Menyingkirkan kekecewaan di dalam hatinya, Il-mok melihat ke arah Jeong Hyeon.
‘Setidaknya Instruktur Eun Ryeo mengabulkan permintaanku.’
Sebagaimana Jeong Hyeon telah meminta sehari setelah ujian pertama, Il-mok telah meminta Instruktur Eun Ryeo untuk menempatkan dia dan Jeong Hyeon dalam tim yang sama.
Untungnya, Instruktur Eun Ryeo telah mengabulkan permintaan Il-mok.
“Aku berharap padamu, Murid Jeong.”
Saat Il-mok mengatakannya dan melangkah ke arah Jeong Hyeon…
“A-Aku berharap bisa bekerja sama denganmu.”
Entah mengapa, Jeong Hyeon bergetar dan mundur lebih jauh dari jarak yang ingin didekati Il-mok.
“Eek!”
Kemudian, terlambat menyadari bahwa dia telah mendekati rekan tim lainnya, dia mengeluarkan jeritan aneh lainnya.
‘Young Master adalah seorang pembohong!’
Setelah mengikuti nasihat Il-mok dan melakukan pelatihan mental, kini menjadi semakin sulit baginya untuk mendekati Il-mok.
Hanya dengan mendekat sedikit membuatnya ingat apa yang terjadi di dunia mental itu, membuat wajahnya memerah dan seluruh tubuhnya terasa tidak nyaman.
Melihat Jeong Hyeon yang nampak seperti bisa mengalami kejang kapan saja, anggota tim lainnya berpikir.
‘Sudah pasti kami terjebak dalam tim yang buruk…’
‘Satu anggota praktis tidak berguna.’
‘Sekalipun, dengan Young Master Eighth di sini, mungkin ada secercah harapan.’
Sementara mereka terjebak dalam pemikiran masing-masing, Instruktur Chu Il-hwan, yang telah selesai membentuk kelompok, melangkah maju dan berkata.
“Ujian akan dimulai dalam satu jam dari sekarang. Isi ujian ini sederhana. Kalian harus bertahan dari pengejaranku.”
Dengan kata-kata itu, Instruktur Chu Il-hwan mengeluarkan sebuah lonceng kecil dari saku dan mengikatnya di sabuknya.
“Aku akan mengejarmu sambil mengenakan lonceng ini.

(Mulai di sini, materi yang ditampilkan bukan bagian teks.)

(** C2, as stated, on the route: were every turn reduced to
    [{role, content}], the message of [Samples.clientBody] would reach
    [streamText] without its [id] and [parts].  It reaches it with both. *)
Lemma POST_does_not_reduce_messages :
  Route.providerCalls
    (Route.POST Samples.sdkStreamText Samples.sdkToResponse
       (Route.Parsed Samples.clientBody))
  <> [(GroqModels.Own "llama-3.3-70b-versatile",
       Js.VArr (map Types.reducedToRoleContent Samples.clientMessages))].
Proof.
  intros Hreduced. vm_compute in Hreduced. discriminate Hreduced.
Qed.

Lemma POST_accepts_empty_transcript_witness :
  Route.providerCalls
    (Route.POST Samples.sdkStreamText Samples.sdkToResponse
       (Route.Parsed (Samples.emptyBody "fast")))
  = [(GroqModels.Own "llama-3.1-8b-instant", Js.VArr [])].
Proof.
  apply (POST_accepts_empty_transcript unit unit
           Samples.sdkStreamText Samples.sdkToResponse
           (Samples.emptyBody "fast") GroqModels.fast);
    reflexivity.
Defined.

Lemma POST_always_responds_witness :
  Route.POST Samples.sdkStreamText Samples.sdkToResponse
    (Route.Parsed Samples.badBody)
  = ([], Js.Ret (Route.TextResponse "Messages array is required" 400))
  /\ Route.POST Samples.sdkDown Samples.sdkToResponse
       (Route.Parsed (Samples.helloBody "default"))
     = ([Route.StreamTextCall (GroqModels.Own "llama-3.3-70b-versatile")
           (Js.VArr Samples.helloMessages);
         Route.ConsoleError (Js.External "fetch failed")],
        Js.Ret (Route.TextResponse "Internal server error" 500)).
Proof.
  split.
  - apply (proj1 (proj2 (POST_always_responds unit unit
                           Samples.sdkStreamText Samples.sdkToResponse)));
      [discriminate | discriminate | reflexivity].
  - apply (proj1 (proj2 (proj2 (POST_always_responds unit unit
                                  Samples.sdkDown Samples.sdkToResponse)))
             (Route.Parsed (Samples.helloBody "default"))
             [Route.StreamTextCall (GroqModels.Own "llama-3.3-70b-versatile")
                (Js.VArr Samples.helloMessages)]
             (Js.External "fetch failed")).
    reflexivity.
Defined.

Kalian akan bergerak satu jam lebih awal untuk pergi, menghapus jejak kalian, dan menghindari pengejaranku. Semakin lama tim kalian bertahan, semakin banyak poin bonus yang akan kalian terima. Namun, jika kalian mencoba meninggalkan Puncak Taecheon dan terjebak dalam formasi, kalian akan gagal ujian, jadi berhati-hatilah. Terakhir…”
Seolah untuk menarik perhatian para murid, Chu Il-hwan berhenti sejenak sebelum melanjutkan dengan senyum nakalnya yang khas.

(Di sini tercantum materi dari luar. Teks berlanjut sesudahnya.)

(** The characters of a string, each as a string of length one. *)
Fixpoint chars (s : string) : list value :=
  match s with
  | EmptyString => []
  | String c s' => VStr (String c EmptyString) :: chars s'
  end.

(** The items that iterating over [v] yields. *)
Definition py_iter (v : value) (h : gmap loc (list value)) : outcome (list value) :=
  match v with
  | VList a => match h !! a with Some l => Returns l | None => Stuck end
  | VTuple items => Returns items
  | VStr s => Returns (chars s)
  | VNone | VInt _ | VLink _ => Raises TypeError
  end.

(** *** Computations over the document and the heap *)

Definition M (A : Type) : Type := state → outcome A * state.

Definition ret {A} (a : A) : M A := λ s, (Returns a, s).

Definition bind {A B} (m : M A) (k : A → M B) : M B :=
  λ s, match m s with
       | (Returns a, s') => k a s'
       | (Raises e, s') => (Raises e, s')
       | (Stuck, s') => (Stuck, s')
       end.

Notation "'let*' x ':=' m 'in' k" := (bind m (λ x, k))
  (at level 10, x name, m at level 100, k at level 200).

Definition lift {A} (f : gmap loc (list value) → outcome A) : M A :=
  λ s, (f (heap s), s).

(** A new list object holding [l]; its address is not in use. *)
Definition new_list (l : list value) : M loc :=
  λ s, let a := fresh (dom (heap s)) in
       (Returns a, mkState (doc s) (<[a := l]> (heap s))).

(** [doc.metadata.setdefault(key, default)] *)
Definition metadata_setdefault (key : string) (default : value) : M value :=
  λ s, match metadata (doc s) !! key with
       | Some v => (Returns v, s)
       | None =>
           (Returns default,
            mkState (mkDocument (page_content (doc s))
                                (<[key := default]> (metadata (doc s))))
                    (heap s))
       end.

(** [doc.metadata[key] = v] *)
Definition metadata_setitem (key : string) (v : value) : M unit :=
  λ s, (Returns tt,
        mkState (mkDocument (page_content (doc s)) (<[key := v]> (metadata (doc s))))
                (heap s)).

(** [list(v)]: a new list object with the items of [v]. *)
Definition py_list (v : value) : M loc :=
  let* items := lift (py_iter v) in new_list items.

(** [target.extend(v)]: the items of [v] are read, then stored after those of
    the target (so extending a list by itself doubles it). *)
Definition list_extend (target : loc) (v : value) : M unit :=
  let* items := lift (py_iter v) in
  λ s, match heap s !! target with
       | Some l => (Returns tt, mkState (doc s) (<[target := l ++ items]> (heap s)))
       | None => (Stuck, s)
       end.

(** [target.append(v)] *)
Definition list_append (target : loc) (v : value) : M unit :=
  λ s, match heap s !! target with
       | Some l => (Returns tt, mkState (doc s) (<[target := l ++ [v]]> (heap s)))
       | None => (Stuck, s)
       end.

(** [for x in xs: body(x)] over the tuple of arguments. *)
Fixpoint for_each {A} (xs : list A) (body : A → M unit) : M unit :=
  match xs with
  | [] => ret tt
  | x :: xs' => let* _ := body x in for_each xs' body
  end.

(** ** The accessors (links.py, lines 43-75) *)

(** [get_links(doc)], the document being the one of the state.  The result is
    the address of the list object, not a copy of its items. *)
Definition get_links : M loc :=
  let* empty := new_list [] in
  let* links := metadata_setdefault METADATA_LINKS_KEY (VList empty) in
  match links with
  | VList a => ret a
  | _ =>
      let* a := py_list links in
      let* _ := metadata_setitem METADATA_LINKS_KEY (VList a) in
      ret a
  end.

(** [add_links(doc, *links)] *)
Definition add_links (links : list value) : M unit :=
  let* links_in_metadata := get_links in
  for_each links (λ link,
    if is_iterable link then list_extend links_in_metadata link
    else list_append links_in_metadata link).

(** ** Specification vocabulary *)

(** What one argument of [add_links] contributes, read in the heap [h]: the
    items of an iterable, the argument itself otherwise. *)
Definition items_of (h : gmap loc (list value)) (v : value) : list value :=
  if is_iterable v then
    match py_iter v h with Returns l => l | _ => [] end
  else [v].

(** The arguments flattened by one level, from left to right. *)
Definition flatten (h : gmap loc (list value)) (links : list value) : list value :=
  concat (items_of h <$> links).

(** An argument can be read in [h] independently of the list object [a]: a
    list argument is an object of [h] other than [a]. *)
Definition readable (h : gmap loc (list value)) (a : loc) (v : value) : Prop :=
  match v with
  | VList b => b ≠ a ∧ is_Some (h !! b)
  | _ => True
  end.

(** A list argument is an object of [h]; nothing is asked of other values. *)
Definition allocated (h : gmap loc (list value)) (v : value) : Prop :=
  match v with
  | VList b => is_Some (h !! b)
  | _ => True
  end.

(** [h'] still holds every list object of [h], with the same items. *)
Definition keeps (h h' : gmap loc (list value)) : Prop :=
  ∀ b l, h !! b = Some l → h' !! b = Some l.


(** The value that argument number [i], named [name], receives in a call. *)
Definition supplied (i : nat) (name : string)
    (args : list string) (kwargs : gmap string string) : option string :=
  match args !! i with
  | Some v => Some v
  | None => kwargs !! name
  end.

(** The body of the loop of [add_links]. *)
Definition add_one (target : loc) (link : value) : M unit :=
  if is_iterable link then list_extend target link else list_append target link.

“Tim mana pun yang berhasil mengambil lonceng ini dariku akan menerima skor tertinggi, terlepas dari waktu.”
Itu adalah senyuman yang tampaknya menantang mereka untuk mencoba jika mereka bisa.

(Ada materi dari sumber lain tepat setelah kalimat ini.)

(** * socket_chat_app: the server core, embedded and verified

    A shallow embedding of the chat server's protocol layer
    ([shared/protocol]), its SQLite-backed store
    ([server/storage/sqlite_store.py]), the connection registry
    ([server/core]) and the message, room, friend, auth and voice
    services ([server/services]), followed by the properties proved
    about them.

    Conventions of the embedding.
    - Python [str] values are [string]s holding the UTF-8 bytes of the text.
    - Python [None] is [None] for typed fields and [JNull] inside JSON.
    - [time.time()] and [uuid4().hex] are inputs of the operations that call
      them ([now], [mid], ...).
    - A table of the database is the list of its rows in insertion order;
      a Python [dict] used as an index is a [gmap], a [set] a [gset].
    - JSON numbers are integers; floating-point literals are outside the
      model and the parser says so ([Unmodelled]).
    - What the interpreter and its libraries fix, and the source does not,
      is a field of [Runtime]: the room the stack leaves to the [json]
      module, the texts of the exceptions [framing.py] quotes, and the
      number of variables SQLite binds in one statement.
    - A column that the store writes with [json.dumps] and reads with
      [json.loads] holds the JSON value. *)

From Stdlib Require Import ZArith NArith Lia List String Ascii Bool Permutation Sorted.
From Stdlib Require Import DecimalN DecimalPos DecimalFacts Decimal.
From stdpp Require Import base gmap sets list strings.

Local Open Scope string_scope.
Local Open Scope list_scope.
Local Open Scope Z_scope.

(* ===================================================================== *)
(** * Part I: the model *)
(* ===================================================================== *)

(** ** JSON values, as [json.loads] builds them *)

#[local] Unset Elimination Schemes.
Inductive json : Type :=
  | JNull
  | JBool (b : bool)
  | JInt (z : Z)
  | JStr (s : string)
  | JArr (items : list json)
  | JObj (fields : list (string * json)).
#[local] Set Elimination Schemes.

(** [d.get(k)] on a dict kept as an association list. *)
Fixpoint assoc_get (k : string) (fields : list (string * json)) : option json :=
  match fields with
  | [] => None
  | (k', v) :: rest => if String.eqb k k' then Some v else assoc_get k rest
  end.

(** [d[k] = v]: an existing key keeps its place, a new key goes last. *)
Fixpoint assoc_set (k : string) (v : json) (fields : list (string * json))
  : list (string * json) :=
  match fields with
  | [] => [(k, v)]
  | (k', v') :: rest =>
      if String.eqb k k' then (k, v) :: rest else (k', v') :: assoc_set k v rest
  end.

(** [d.setdefault(k, v)]. *)
Definition assoc_setdefault (k : string) (v : json) (fields : list (string * json))
  : list (string * json) :=
  match assoc_get k fields with
  | Some _ => fields
  | None => fields ++ [(k, v)]
  end.

(** Python truthiness of a JSON value ([if x:], [x or y]). *)
Definition truthy (v : json) : bool :=
  match v with
  | JNull => false
  | JBool b => b
  | JInt z => negb (z =? 0)
  | JStr s => negb (String.eqb s "")
  | JArr l => match l with [] => false | _ => true end
  | JObj l => match l with [] => false | _ => true end
  end.

(** Truthiness of an optional text field: [None] and [""] are falsy. *)
Definition present (o : option string) : bool :=
  match o with
  | Some s => negb (String.eqb s "")
  | None => false
  end.

(** ** Protocol errors ([shared/protocol/errors.py]) *)

Module StatusCode.
Definition SUCCESS : Z := 200.
Definition ACCEPTED : Z := 202.
Definition BAD_REQUEST : Z := 400.
Definition UNAUTHORIZED : Z := 401.
Definition FORBIDDEN : Z := 403.
Definition NOT_FOUND : Z := 404.
Definition CONFLICT : Z := 409.
Definition TOO_MANY_REQUESTS : Z := 429.
Definition UPGRADE_REQUIRED : Z := 426.
Definition INTERNAL_ERROR : Z := 500.
End StatusCode.

Module ErrorCode.
Definition INVALID_TOKEN : Z := 1001.
Definition VERSION_MISMATCH : Z := 1002.
Definition SIGNATURE_INVALID : Z := 1003.
Definition PARAM_MISSING : Z := 1004.
Definition RATE_LIMITED : Z := 1005.
Definition USER_EXISTS : Z := 1006.
End ErrorCode.

Record ProtocolError := mkProtocolError {
  pe_status : Z;
  pe_code : option Z;
  pe_message : string
}.

(** [ProtocolError.to_payload]. *)
Definition to_payload (e : ProtocolError) : json :=
  JObj [("status", JInt (pe_status e));
        ("error_code", match pe_code e with Some c => JInt c | None => JNull end);
        ("error_message", JStr (pe_message e))].

(** What a call can end in: a value, a [ProtocolError], or another Python
    exception (named), which the handlers do not catch. *)
Inductive outcome (A : Type) : Type :=
  | Ok (a : A)
  | Raise (e : ProtocolError)
  | Crash (exn : string).
Arguments Ok {A} a.
Arguments Raise {A} e.
Arguments Crash {A} exn.

(** ** The runtime

    The limits and texts that come with the interpreter and the libraries
    the server runs on. *)
Class Runtime := {
  (** How many containers, one inside the other, [json.dumps] and
      [json.loads] can enter before [Py_EnterRecursiveCall] raises
      [RecursionError]: the recursion limit less the stack in use. *)
  recursion_budget : nat;
  (** [str(exc)] of the [ValueError] that [int.__repr__] raises for an
      integer of more than [sys.int_info.default_max_str_digits] digits. *)
  int_limit_text : string;
  (** [str(exc)] of the [UnicodeDecodeError] or [json.JSONDecodeError]
      raised for the bytes of a frame that does not decode. *)
  decode_error_text : list ascii -> string;
  (** [SQLITE_LIMIT_VARIABLE_NUMBER]: how many [?] one statement may hold
      (999 before SQLite 3.32, 32766 since, 250000 in some builds). *)
  sqlite_max_variables : nat
}.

“Baiklah, penjelasan sudah selesai, jadi mulai bergerak sekarang!”
Begitu perintah Instruktur Chu Il-hwan disampaikan, semua tim menyebar dan mulai berlari ke arah yang berbeda.
Mengikuti mereka, para instruktur dan asisten yang menunggu juga menerapkan teknik siluman mereka dan mengejar tim yang ditugaskan kepada mereka.
Di antara mereka adalah Hall Master Yeom Ga-hwi.
‘Ujian yang mendekati pertempuran nyata. Ketika beberapa orang dicampur dalam situasi seperti itu, sifat asli mereka cenderung muncul.’
Tim yang ia ikuti adalah tidak lain adalah tim keempat, yang merupakan tim tempat Il-mok berada.